═════ Recorded data

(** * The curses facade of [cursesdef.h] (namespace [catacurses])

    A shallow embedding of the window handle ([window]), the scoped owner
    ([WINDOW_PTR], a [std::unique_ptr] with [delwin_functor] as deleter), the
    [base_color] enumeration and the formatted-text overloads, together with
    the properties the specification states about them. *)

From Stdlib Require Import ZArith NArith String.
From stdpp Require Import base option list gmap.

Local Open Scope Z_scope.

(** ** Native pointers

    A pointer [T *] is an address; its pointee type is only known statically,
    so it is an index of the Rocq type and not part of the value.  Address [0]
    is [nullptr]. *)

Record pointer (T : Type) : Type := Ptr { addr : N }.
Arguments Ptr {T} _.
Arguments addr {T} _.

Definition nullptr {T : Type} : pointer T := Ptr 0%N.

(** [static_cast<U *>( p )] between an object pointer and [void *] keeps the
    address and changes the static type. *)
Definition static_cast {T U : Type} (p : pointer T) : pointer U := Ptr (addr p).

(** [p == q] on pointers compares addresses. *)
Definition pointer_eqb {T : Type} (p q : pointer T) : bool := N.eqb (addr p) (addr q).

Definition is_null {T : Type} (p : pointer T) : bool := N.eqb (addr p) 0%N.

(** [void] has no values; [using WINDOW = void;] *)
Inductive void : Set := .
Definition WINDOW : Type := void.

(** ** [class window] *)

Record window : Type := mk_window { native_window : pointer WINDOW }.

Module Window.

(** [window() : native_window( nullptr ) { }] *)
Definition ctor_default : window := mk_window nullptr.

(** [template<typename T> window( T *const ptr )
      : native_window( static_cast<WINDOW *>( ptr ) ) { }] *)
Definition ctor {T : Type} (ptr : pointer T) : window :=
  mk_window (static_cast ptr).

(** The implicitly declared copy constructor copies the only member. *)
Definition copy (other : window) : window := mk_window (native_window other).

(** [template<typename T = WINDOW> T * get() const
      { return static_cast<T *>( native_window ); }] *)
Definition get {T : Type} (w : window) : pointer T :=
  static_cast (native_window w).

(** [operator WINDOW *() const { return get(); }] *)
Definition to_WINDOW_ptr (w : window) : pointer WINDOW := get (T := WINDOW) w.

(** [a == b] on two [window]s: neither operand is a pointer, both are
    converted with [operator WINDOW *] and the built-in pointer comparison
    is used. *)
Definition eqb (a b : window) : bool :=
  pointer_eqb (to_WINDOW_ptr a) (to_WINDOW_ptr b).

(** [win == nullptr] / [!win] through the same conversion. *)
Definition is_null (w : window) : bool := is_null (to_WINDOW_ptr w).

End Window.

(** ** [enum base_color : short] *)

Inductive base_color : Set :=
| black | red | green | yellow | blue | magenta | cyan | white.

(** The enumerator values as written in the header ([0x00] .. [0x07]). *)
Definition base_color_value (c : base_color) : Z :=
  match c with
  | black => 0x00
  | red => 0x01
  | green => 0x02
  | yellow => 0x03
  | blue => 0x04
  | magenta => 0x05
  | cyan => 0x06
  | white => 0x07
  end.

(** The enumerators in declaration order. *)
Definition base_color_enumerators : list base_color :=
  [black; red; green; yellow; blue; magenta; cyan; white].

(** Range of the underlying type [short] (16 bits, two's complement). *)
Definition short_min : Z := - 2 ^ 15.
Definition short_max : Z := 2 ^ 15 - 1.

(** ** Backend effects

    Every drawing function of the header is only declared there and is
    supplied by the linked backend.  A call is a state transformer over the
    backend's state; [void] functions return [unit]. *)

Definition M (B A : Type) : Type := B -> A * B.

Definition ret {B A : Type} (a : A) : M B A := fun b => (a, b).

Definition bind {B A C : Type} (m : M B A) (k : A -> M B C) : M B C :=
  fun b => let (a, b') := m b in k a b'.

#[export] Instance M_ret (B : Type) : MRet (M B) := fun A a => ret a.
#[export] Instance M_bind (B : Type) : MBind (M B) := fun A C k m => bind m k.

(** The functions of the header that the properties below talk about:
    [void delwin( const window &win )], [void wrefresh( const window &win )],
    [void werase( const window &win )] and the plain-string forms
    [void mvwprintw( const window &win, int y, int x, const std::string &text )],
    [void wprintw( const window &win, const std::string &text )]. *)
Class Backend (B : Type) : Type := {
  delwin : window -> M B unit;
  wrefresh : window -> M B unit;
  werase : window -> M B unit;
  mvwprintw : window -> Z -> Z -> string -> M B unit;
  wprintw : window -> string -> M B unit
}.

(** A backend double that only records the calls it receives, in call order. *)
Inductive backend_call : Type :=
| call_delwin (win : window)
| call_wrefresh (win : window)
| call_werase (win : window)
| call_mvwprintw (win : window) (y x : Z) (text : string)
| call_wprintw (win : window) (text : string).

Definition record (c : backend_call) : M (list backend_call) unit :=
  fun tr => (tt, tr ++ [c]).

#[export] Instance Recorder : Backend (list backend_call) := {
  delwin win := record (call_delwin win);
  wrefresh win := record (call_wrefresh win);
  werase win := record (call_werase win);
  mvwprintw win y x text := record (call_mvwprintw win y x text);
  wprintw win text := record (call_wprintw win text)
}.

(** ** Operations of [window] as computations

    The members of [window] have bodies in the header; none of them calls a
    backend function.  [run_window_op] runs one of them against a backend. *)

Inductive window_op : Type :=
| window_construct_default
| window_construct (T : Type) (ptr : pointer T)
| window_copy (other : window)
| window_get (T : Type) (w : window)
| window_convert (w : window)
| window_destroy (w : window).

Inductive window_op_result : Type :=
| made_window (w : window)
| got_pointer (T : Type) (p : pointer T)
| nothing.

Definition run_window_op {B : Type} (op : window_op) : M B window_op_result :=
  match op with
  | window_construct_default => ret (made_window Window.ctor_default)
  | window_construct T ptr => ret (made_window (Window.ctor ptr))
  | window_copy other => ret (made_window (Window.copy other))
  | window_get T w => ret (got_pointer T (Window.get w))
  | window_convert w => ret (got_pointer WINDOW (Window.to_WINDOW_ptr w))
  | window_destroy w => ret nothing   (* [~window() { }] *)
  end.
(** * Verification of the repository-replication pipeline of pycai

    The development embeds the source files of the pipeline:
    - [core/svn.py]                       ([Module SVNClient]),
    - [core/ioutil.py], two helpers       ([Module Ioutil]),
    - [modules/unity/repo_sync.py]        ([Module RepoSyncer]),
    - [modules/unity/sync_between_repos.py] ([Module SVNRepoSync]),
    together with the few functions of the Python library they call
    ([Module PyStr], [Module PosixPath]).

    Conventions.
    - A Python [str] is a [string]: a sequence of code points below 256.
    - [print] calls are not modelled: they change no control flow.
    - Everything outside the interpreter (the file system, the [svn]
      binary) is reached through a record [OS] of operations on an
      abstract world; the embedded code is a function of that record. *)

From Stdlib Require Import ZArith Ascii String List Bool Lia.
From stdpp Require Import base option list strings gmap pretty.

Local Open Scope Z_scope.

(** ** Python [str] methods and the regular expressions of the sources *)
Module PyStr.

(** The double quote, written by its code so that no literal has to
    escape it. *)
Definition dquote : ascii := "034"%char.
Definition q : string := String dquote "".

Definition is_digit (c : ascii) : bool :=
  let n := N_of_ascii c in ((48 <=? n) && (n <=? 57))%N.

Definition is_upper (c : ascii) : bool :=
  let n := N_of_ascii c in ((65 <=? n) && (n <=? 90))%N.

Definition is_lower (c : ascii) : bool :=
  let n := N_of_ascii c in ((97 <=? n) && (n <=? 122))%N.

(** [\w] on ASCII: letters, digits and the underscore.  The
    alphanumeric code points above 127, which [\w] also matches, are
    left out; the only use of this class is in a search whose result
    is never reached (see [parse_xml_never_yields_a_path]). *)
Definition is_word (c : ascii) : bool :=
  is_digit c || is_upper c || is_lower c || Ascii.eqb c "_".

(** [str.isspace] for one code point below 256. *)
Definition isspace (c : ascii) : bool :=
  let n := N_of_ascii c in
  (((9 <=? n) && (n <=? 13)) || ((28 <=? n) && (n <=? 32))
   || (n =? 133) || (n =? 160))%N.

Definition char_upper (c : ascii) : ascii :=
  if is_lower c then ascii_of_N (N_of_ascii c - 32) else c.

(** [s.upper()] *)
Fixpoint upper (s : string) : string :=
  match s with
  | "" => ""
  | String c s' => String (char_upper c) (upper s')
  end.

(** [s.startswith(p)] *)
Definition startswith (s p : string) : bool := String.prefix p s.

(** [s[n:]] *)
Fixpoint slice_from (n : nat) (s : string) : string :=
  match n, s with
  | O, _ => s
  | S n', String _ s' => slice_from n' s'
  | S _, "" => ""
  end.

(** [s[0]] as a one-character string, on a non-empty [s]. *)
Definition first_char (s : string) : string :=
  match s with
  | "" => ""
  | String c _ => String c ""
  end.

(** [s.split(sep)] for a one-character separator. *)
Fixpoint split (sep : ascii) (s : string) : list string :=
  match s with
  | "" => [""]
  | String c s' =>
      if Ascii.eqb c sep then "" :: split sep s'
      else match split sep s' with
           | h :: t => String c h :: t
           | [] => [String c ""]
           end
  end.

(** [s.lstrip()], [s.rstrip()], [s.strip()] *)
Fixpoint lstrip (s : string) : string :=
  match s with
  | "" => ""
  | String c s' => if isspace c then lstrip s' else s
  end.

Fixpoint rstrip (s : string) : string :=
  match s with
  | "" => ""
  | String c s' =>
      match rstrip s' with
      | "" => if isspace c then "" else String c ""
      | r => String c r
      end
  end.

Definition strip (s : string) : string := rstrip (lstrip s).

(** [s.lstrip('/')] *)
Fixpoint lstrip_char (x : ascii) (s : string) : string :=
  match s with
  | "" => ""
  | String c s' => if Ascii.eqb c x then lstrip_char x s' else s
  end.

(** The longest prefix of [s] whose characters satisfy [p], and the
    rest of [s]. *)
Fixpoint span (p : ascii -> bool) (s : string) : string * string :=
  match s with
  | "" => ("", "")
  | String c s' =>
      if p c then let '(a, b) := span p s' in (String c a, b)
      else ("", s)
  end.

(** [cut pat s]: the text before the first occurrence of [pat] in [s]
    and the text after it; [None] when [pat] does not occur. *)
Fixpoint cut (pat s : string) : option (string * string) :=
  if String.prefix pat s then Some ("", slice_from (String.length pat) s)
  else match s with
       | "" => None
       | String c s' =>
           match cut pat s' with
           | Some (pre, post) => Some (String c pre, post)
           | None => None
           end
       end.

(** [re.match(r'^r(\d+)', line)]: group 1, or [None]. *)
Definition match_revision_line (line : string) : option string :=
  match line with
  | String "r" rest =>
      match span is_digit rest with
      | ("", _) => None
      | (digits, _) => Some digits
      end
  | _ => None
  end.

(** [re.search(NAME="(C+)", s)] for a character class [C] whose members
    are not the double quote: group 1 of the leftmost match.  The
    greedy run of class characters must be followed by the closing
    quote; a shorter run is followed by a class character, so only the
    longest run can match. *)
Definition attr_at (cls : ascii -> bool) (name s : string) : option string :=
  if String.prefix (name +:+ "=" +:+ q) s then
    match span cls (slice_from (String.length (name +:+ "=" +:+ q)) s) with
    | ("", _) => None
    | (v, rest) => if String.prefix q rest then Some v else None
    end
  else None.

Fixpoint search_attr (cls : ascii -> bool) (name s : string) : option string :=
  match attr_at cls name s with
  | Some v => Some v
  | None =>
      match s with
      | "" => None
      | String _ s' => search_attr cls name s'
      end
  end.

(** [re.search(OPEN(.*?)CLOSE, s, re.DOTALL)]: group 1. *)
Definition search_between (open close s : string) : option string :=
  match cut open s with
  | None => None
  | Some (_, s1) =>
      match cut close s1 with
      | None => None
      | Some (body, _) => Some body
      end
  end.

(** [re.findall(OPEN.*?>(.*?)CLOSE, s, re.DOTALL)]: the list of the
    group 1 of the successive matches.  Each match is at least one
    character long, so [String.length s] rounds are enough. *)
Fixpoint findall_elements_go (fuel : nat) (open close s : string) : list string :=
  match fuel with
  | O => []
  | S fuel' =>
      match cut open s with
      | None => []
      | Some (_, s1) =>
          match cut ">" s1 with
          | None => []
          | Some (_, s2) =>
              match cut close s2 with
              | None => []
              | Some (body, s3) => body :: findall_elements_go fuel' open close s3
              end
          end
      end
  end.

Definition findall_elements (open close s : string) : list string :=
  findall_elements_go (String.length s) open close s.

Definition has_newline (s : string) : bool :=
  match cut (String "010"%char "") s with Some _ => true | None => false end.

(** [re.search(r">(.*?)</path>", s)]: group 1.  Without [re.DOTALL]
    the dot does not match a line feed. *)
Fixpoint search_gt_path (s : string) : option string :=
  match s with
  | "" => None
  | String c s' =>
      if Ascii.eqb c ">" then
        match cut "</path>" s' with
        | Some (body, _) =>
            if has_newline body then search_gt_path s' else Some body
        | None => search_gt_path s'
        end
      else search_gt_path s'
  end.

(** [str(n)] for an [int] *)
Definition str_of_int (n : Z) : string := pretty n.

══════════

*Work required*. Return, unchanged, the run of lines above that opens with the line containing "yellow => 0x03" and closes with the line containing "(** The functions". Include both.

*Exercise answer*.
  | yellow => 0x03
  | blue => 0x04
  | magenta => 0x05
  | cyan => 0x06
  | white => 0x07
  end.

(** The enumerators in declaration order. *)
Definition base_color_enumerators : list base_color :=
  [black; red; green; yellow; blue; magenta; cyan; white].

(** Range of the underlying type [short] (16 bits, two's complement). *)
Definition short_min : Z := - 2 ^ 15.
Definition short_max : Z := 2 ^ 15 - 1.

(** ** Backend effects

    Every drawing function of the header is only declared there and is
    supplied by the linked backend.  A call is a state transformer over the
    backend's state; [void] functions return [unit]. *)

Definition M (B A : Type) : Type := B -> A * B.

Definition ret {B A : Type} (a : A) : M B A := fun b => (a, b).

Definition bind {B A C : Type} (m : M B A) (k : A -> M B C) : M B C :=
  fun b => let (a, b') := m b in k a b'.

#[export] Instance M_ret (B : Type) : MRet (M B) := fun A a => ret a.
#[export] Instance M_bind (B : Type) : MBind (M B) := fun A C k m => bind m k.

(** The functions of the header that the properties below talk about:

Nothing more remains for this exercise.